## INPUT DATA
(** X15.  A download that gave a local path made a copy: the temporary file
    holds the bytes of the original, which is still there, and it is named
    after the temporary directory and the second the clock showed. *)
Theorem download_image_copies event file_id w temp orig w1 :
  download_image event file_id w = (Ok (temp, orig), w1) ->
  temp ≠ [] ->
  exists p data n,
    orig = Some p /\ p ≠ [] /\
    fs w1 !! temp = Some (File data) /\
    fs w1 !! p = Some (File data) /\
    int_of_float (now w) = Ok n /\
    temp = path_join (temp_dir (self w)) (py "ocr_" ++ str_of_int n ++ py ".jpg").
Proof. apply download_image_copy_made. Qed.

Lemma cleanup_loop_other paths w q :
  ~ In (Some q) paths ->
  fs (snd (cleanup_loop paths w)) !! q = fs w !! q.
Proof.
  revert w. induction paths as [|path paths IH]; intros w Hq; [done|].
  simpl. destruct (cleanup_one_run path w) as [w' E].
  rewrite (run_bind_ok _ _ _ _ _ E).
  rewrite IH by (intros ?; apply Hq; by right).
  destruct (cleanup_one_other path w q) as [Hfs _].
  { intros ->. apply Hq. by left. }
  by rewrite E in Hfs.
Qed.

Lemma unlink_chat C path : preserves (on_chat C) (unlink path).
Proof. unfold unlink. prim. Qed.

Lemma cleanup_one_chat Q path : preserves (on_chat Q) (cleanup_one path).
Proof. unfold cleanup_one. pose proof (unlink_chat Q). keeps. Qed.

Lemma cleanup_loop_chat Q paths : preserves (on_chat Q) (cleanup_loop paths).
Proof.
  induction paths as [|path paths IH]; simpl; [keeps|].
  pose proof (cleanup_one_chat Q path). keeps.
Qed.

Lemma cleanup_files_chat Q paths : preserves (on_chat Q) (cleanup_files paths).
Proof. unfold cleanup_files. pose proof (cleanup_loop_chat Q paths). keeps. Qed.

(** X16.  The cleanup touches the paths it was given and nothing else: a path
    that is not in the list is afterwards what it was before, no path
    comes into being, the plugin object is as it was, and nothing is said
    in the chat and no task is started. *)
Theorem cleanup_files_only_listed paths w q :
  (~ In (Some q) paths ->
   fs (snd (cleanup_files paths w)) !! q = fs w !! q)
  /\ (fs w !! q = None -> fs (snd (cleanup_files paths w)) !! q = None)
  /\ self (snd (cleanup_files paths w)) = self w
  /\ replies (snd (cleanup_files paths w)) = replies w
  /\ spawned (snd (cleanup_files paths w)) = spawned w.
Proof.
  pose proof (cleanup_files_inv (fun s => s = self w) paths w eq_refl) as Hs.
  pose proof (cleanup_files_chat
                (fun r t => r = replies w /\ t = spawned w) paths w
                (conj eq_refl eq_refl)) as [Hr Ht].
  split_and!; try done.
  - intros Hq.
    change (cleanup_files paths w) with (cleanup_loop paths (emit (ESleep 3) w)).
    by rewrite cleanup_loop_other.
  - intros Hq.
    change (cleanup_files paths w) with (cleanup_loop paths (emit (ESleep 3) w)).
    by apply cleanup_loop_gone.
Qed.

End MoreFiles.


(* ===================================================================== *)
(** * Further properties: from the command to the cleanup, and the start *)
(* ===================================================================== *)

Section MoreLife.
Context `{PyRuntime}.

Lemma download_image_env Q event file_id :
  preserves (on_env Q) (download_image event file_id).
Proof. unfold download_image, fetch, read_attachment, save_copy. keeps. Qed.

Lemma schedule_fs files w : fs (schedule files w) = fs w.
Proof. by destruct files. Qed.

Lemma schedule_env files w : env (schedule files w) = env w.
Proof. by destruct files. Qed.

## EXERCISE DIRECTIONS
Transcribe the whole listing exactly.

## RESULT FOR THIS TASK
(** X15.  A download that gave a local path made a copy: the temporary file
    holds the bytes of the original, which is still there, and it is named
    after the temporary directory and the second the clock showed. *)
Theorem download_image_copies event file_id w temp orig w1 :
  download_image event file_id w = (Ok (temp, orig), w1) ->
  temp ≠ [] ->
  exists p data n,
    orig = Some p /\ p ≠ [] /\
    fs w1 !! temp = Some (File data) /\
    fs w1 !! p = Some (File data) /\
    int_of_float (now w) = Ok n /\
    temp = path_join (temp_dir (self w)) (py "ocr_" ++ str_of_int n ++ py ".jpg").
Proof. apply download_image_copy_made. Qed.

Lemma cleanup_loop_other paths w q :
  ~ In (Some q) paths ->
  fs (snd (cleanup_loop paths w)) !! q = fs w !! q.
Proof.
  revert w. induction paths as [|path paths IH]; intros w Hq; [done|].
  simpl. destruct (cleanup_one_run path w) as [w' E].
  rewrite (run_bind_ok _ _ _ _ _ E).
  rewrite IH by (intros ?; apply Hq; by right).
  destruct (cleanup_one_other path w q) as [Hfs _].
  { intros ->. apply Hq. by left. }
  by rewrite E in Hfs.
Qed.

Lemma unlink_chat C path : preserves (on_chat C) (unlink path).
Proof. unfold unlink. prim. Qed.

Lemma cleanup_one_chat Q path : preserves (on_chat Q) (cleanup_one path).
Proof. unfold cleanup_one. pose proof (unlink_chat Q). keeps. Qed.

Lemma cleanup_loop_chat Q paths : preserves (on_chat Q) (cleanup_loop paths).
Proof.
  induction paths as [|path paths IH]; simpl; [keeps|].
  pose proof (cleanup_one_chat Q path). keeps.
Qed.

Lemma cleanup_files_chat Q paths : preserves (on_chat Q) (cleanup_files paths).
Proof. unfold cleanup_files. pose proof (cleanup_loop_chat Q paths). keeps. Qed.

(** X16.  The cleanup touches the paths it was given and nothing else: a path
    that is not in the list is afterwards what it was before, no path
    comes into being, the plugin object is as it was, and nothing is said
    in the chat and no task is started. *)
Theorem cleanup_files_only_listed paths w q :
  (~ In (Some q) paths ->
   fs (snd (cleanup_files paths w)) !! q = fs w !! q)
  /\ (fs w !! q = None -> fs (snd (cleanup_files paths w)) !! q = None)
  /\ self (snd (cleanup_files paths w)) = self w
  /\ replies (snd (cleanup_files paths w)) = replies w
  /\ spawned (snd (cleanup_files paths w)) = spawned w.
Proof.
  pose proof (cleanup_files_inv (fun s => s = self w) paths w eq_refl) as Hs.
  pose proof (cleanup_files_chat
                (fun r t => r = replies w /\ t = spawned w) paths w
                (conj eq_refl eq_refl)) as [Hr Ht].
  split_and!; try done.
  - intros Hq.
    change (cleanup_files paths w) with (cleanup_loop paths (emit (ESleep 3) w)).
    by rewrite cleanup_loop_other.
  - intros Hq.
    change (cleanup_files paths w) with (cleanup_loop paths (emit (ESleep 3) w)).
    by apply cleanup_loop_gone.
Qed.

End MoreFiles.


(* ===================================================================== *)
(** * Further properties: from the command to the cleanup, and the start *)
(* ===================================================================== *)

Section MoreLife.
Context `{PyRuntime}.

Lemma download_image_env Q event file_id :
  preserves (on_env Q) (download_image event file_id).
Proof. unfold download_image, fetch, read_attachment, save_copy. keeps. Qed.

Lemma schedule_fs files w : fs (schedule files w) = fs w.
Proof. by destruct files. Qed.

Lemma schedule_env files w : env (schedule files w) = env w.
Proof. by destruct files. Qed.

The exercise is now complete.